_What the task requires:_
Pick out all lines of the entries that include the word "found" and copy them.

_Recorded data:_
(** Rounding up gives the least multiple that is not below [n]. *)
Lemma AlignUp_bounds k n :
  0 <= k <= 64 -> 0 <= n -> n + 2 ^ k <= 2 ^ 64 ->
  n <= AlignUp n (2 ^ k) < n + 2 ^ k /\ AlignUp n (2 ^ k) mod 2 ^ k = 0.
Proof.
  intros Hk Hn Hs. rewrite AlignUp_pow2 by assumption.
  assert (Hp : 0 < 2 ^ k) by (apply Z.pow_pos_nonneg; lia).
  rewrite Z.mod_mul by lia. split; [|reflexivity].
  pose proof (Z.div_mod (n + 2 ^ k - 1) (2 ^ k) ltac:(lia)).
  pose proof (Z.mod_pos_bound (n + 2 ^ k - 1) (2 ^ k) Hp). lia.
Qed.

(** Rounding down gives the greatest multiple that is not above [n]. *)
Lemma AlignDown_bounds k n :
  0 <= k <= 64 -> 0 <= n < 2 ^ 64 ->
  n - 2 ^ k < AlignDown n (2 ^ k) <= n /\ AlignDown n (2 ^ k) mod 2 ^ k = 0.
Proof.
  intros Hk Hn. rewrite AlignDown_pow2 by assumption.
  assert (Hp : 0 < 2 ^ k) by (apply Z.pow_pos_nonneg; lia).
  rewrite Z.mod_mul by lia. split; [|reflexivity].
  pose proof (Z.div_mod n (2 ^ k) ltac:(lia)).
  pose proof (Z.mod_pos_bound n (2 ^ k) Hp). lia.
Qed.

End Align.

(** C6: the aligned block size is [AlignUp (size + header) alignment]
    under [HaveAtLeastSizeBytes] and [AlignDown size alignment] under
    [NoMoreThanSizeBytes], which are the two values of the flag that
    [kDefaultOptions] derives from the limit; with [NoMoreThanSizeBytes],
    size 4096 and alignment 4096 it is 4096, whatever the header size. *)
Theorem GetAlignedSize_by_limit hdr o least alignmentT sizeT growT grow :
  GetAlignedSize hdr o =
    match limit_of o with
    | HaveAtLeastSizeBytes =>
        Util.AlignUp (Util.wrap64 (size o + hdr)) (alignment o)
    | NoMoreThanSizeBytes =>
        Util.AlignDown (size o) (alignment o)
    end /\
  limit_of (kDefaultOptions least alignmentT sizeT
              HaveAtLeastSizeBytes growT) = HaveAtLeastSizeBytes /\
  limit_of (kDefaultOptions least alignmentT sizeT
              NoMoreThanSizeBytes growT) = NoMoreThanSizeBytes /\
  GetAlignedSize hdr
    {| alignment := 4096; size := 4096;
       must_contain_size_bytes_in_space := false;
       grow_when_full := grow |} = 4096.
Proof.
  repeat split. unfold GetAlignedSize, limit_of.
  destruct (must_contain_size_bytes_in_space o); reflexivity.
Qed.
(** X13: the export path is read when the debounced callback runs, not when
    the export starts: if the settings are edited and reloaded while the
    export is pending, the promise is fulfilled with the export path of the
    reloaded configuration. *)
Theorem X13_export_path_read_when_resolved `{Collaborators}
    (c : t) (p : JS.ref) (last dt : N) (cfg : Configuration)
    (e : Vscode.ConfigurationChangeEvent) :
  pending_since p last c →
  Vscode.affectsConfiguration e extensionId = true →
  (last + 800 ≤ now (host c) + dt)%N →
  promises (host (run [SettingsEdited cfg; DidChangeConfiguration e; Elapse dt] c))
    !! p = Some (JS.Fulfilled (exportPath (with_configuration cfg c))).
Proof.
  intros Hpending Haffects Hdt.
  pose proof (step_pending_since (SettingsEdited cfg) c p last Hpending)
    as [H1 Hnow1].
  pose proof (step_pending_since (DidChangeConfiguration e) _ p last H1)
    as [H2 Hnow2].
  pose proof (step_pending_since (Elapse dt) _ p last H2) as H3.
  rewrite Hnow2, Hnow1 in H3.
  destruct (N.ltb_spec (now (host c) + dt) (last + 800)); [lia|].
  change (run [SettingsEdited cfg; DidChangeConfiguration e; Elapse dt] c)
    with (step (Elapse dt)
            (step (DidChangeConfiguration e) (step (SettingsEdited cfg) c))).
  rewrite H3. do 2 f_equal.
  unfold step, onDidChangeConfiguration. simpl. by rewrite Haffects.
Qed.

Lemma X13_late_path_sample :
  promises (host (@run Sample.collaborators
                    [SettingsEdited Sample.late_settings;
                     DidChangeConfiguration Sample.settings_changed;
                     Elapse 800] Sample.waiting)) !! 0%nat =
  Some (JS.Fulfilled (JS.Str "/late")).
Proof.
  pose proof (X13_export_path_read_when_resolved (H := Sample.collaborators)
                Sample.waiting 0%nat 1000%N 800%N Sample.late_settings
                Sample.settings_changed sample_waiting_pending eq_refl) as Hlate.
  assert (Hnow : now (host Sample.waiting) = 1000%N) by (vm_compute; reflexivity).
  rewrite Hnow in Hlate. specialize (Hlate ltac:(lia)).
  assert (Hpath : @exportPath Sample.collaborators
                    (with_configuration Sample.late_settings Sample.waiting) =
                  JS.Str "/late") by (vm_compute; reflexivity).
  rewrite Hpath in Hlate. exact Hlate.
Defined.

(** X14: the events of the editor and of the host never touch the export
    session, the promises or the clock, and the events of the export
    protocol ([startExport], a poll of [isInExport], the passing of time)
    never touch the binding, the base configuration, the server or the
    surface held. *)
Theorem X14_session_and_document_separate `{Collaborators} (e : Event) (c : t) :
  (touches_session e = false → same_session c (step e c)) ∧
  (touches_session e = true → same_document c (step e c)).
Proof.
  split; [apply step_same_session|].
  destruct e; try discriminate; intros _; simpl.
  - apply startExport_same_document.
  - apply isInExport_same_document.
  - apply elapse_same_document.
Qed.
(** The two instances [read_items] builds pass validation. *)
Lemma read_items_unfold (q : option string) (g : globals) :
  read_items q g =
  (Return [Item.mk "Portal Gun" None 42%float None ∅ None;
           Item.mk "Plumbus" None 32%float None ∅ None], g).
Proof. reflexivity. Qed.

Lemma create_item_unfold (item : Item.t) (g : globals) :
  create_item item g =
  (Return match Item.tax item with
          | Some tax =>
              if float_bool tax
              then <["price_with_tax" := VFloat (Item.price item + tax)%float]>
                     (Item_dict item)
              else Item_dict item
          | None => Item_dict item
          end, g).
Proof.
  unfold create_item, optional_float_bool, dict_update.
  destruct (Item.tax item) as [tax|]; [|reflexivity].
  destruct (float_bool tax); [|reflexivity].
  unfold mret, handler_ret.
  by rewrite <- insert_union_singleton_l.
Qed.

(** No handler writes to the globals. *)
Lemma dispatch_globals (r : request) (g : globals) : (dispatch r g).2 = g.
Proof.
  destruct r; simpl; try reflexivity.
  - rewrite read_item_unfold. reflexivity.
  - unfold get_model. repeat case_match; reflexivity.
  - rewrite create_item_unfold. reflexivity.
Qed.

Lemma serve_globals (r : request) (g : globals) : (serve r g).2 = g.
Proof.
  unfold serve. pose proof (dispatch_globals r g) as Hd.
  destruct (request_errors r); [|reflexivity].
  destruct (dispatch r g) as [o g']. exact Hd.
Qed.

Lemma run_globals (rs : list request) (g : globals) : run rs g = g.
Proof.
  revert g. induction rs as [|r rs IH]; intros g; [reflexivity|].
  unfold run in *. simpl. rewrite serve_globals. apply IH.
Qed.

Lemma run_handlers_globals (rs : list request) (g : globals) :
  run_handlers rs g = g.
Proof.
  revert g. induction rs as [|r rs IH]; intros g; [reflexivity|].
  unfold run_handlers in *. simpl. rewrite dispatch_globals. apply IH.
Qed.

(** The lookups of [item.dict()]. *)
Lemma Item_dict_lookup (i : Item.t) (key : string) :
  Item_dict i !! key =
  if decide (key = "name") then Some (VStr (Item.name i))
  else if decide (key = "description") then Some (optional VStr (Item.description i))
  else if decide (key = "price") then Some (VFloat (Item.price i))
  else if decide (key = "tax") then Some (optional VFloat (Item.tax i))
  else if decide (key = "tags") then Some (VSet (Item.tags i))
  else if decide (key = "images")
       then Some (optional (fun l => VList (map (fun im => VDict (Image_dict im)) l))
                           (Item.images i))
  else None.
Proof.
  unfold Item_dict.
  repeat (case_decide; [subst key; by simplify_map_eq|]).
  by simplify_map_eq.
Qed.

(** ** The lookup endpoint *)

(** C1. [read_item] returns [{"item": "The Foo Wrestlers"}] for the key
    ["foo"] and raises [HTTPException(404, "Item not found")] for every
    other key, at startup and after any sequence of served requests; it
    raises exactly when the key is not ["foo"]. *)
Theorem read_item_known_key_or_404 (item_id : string) (rs : list request) :
  read_item item_id (run rs startup) =
    (if decide (item_id = "foo")
     then Return {[ "item" := VStr "The Foo Wrestlers" ]}
     else Raise (HTTPException 404 "Item not found"),
     startup)
  /\ (is_Some (raised (read_item item_id (run rs startup)).1) <-> item_id ≠ "foo").
Proof.
  rewrite run_globals, read_item_unfold. simpl. rewrite items_lookup.
  case_decide as Hkey; simpl; split; try reflexivity.
  - split; [intros [e He]; discriminate | congruence].
  - split; [congruence | eauto].
Qed.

_Solution to this problem:_
    ["foo"] and raises [HTTPException(404, "Item not found")] for every
     else Raise (HTTPException 404 "Item not found"),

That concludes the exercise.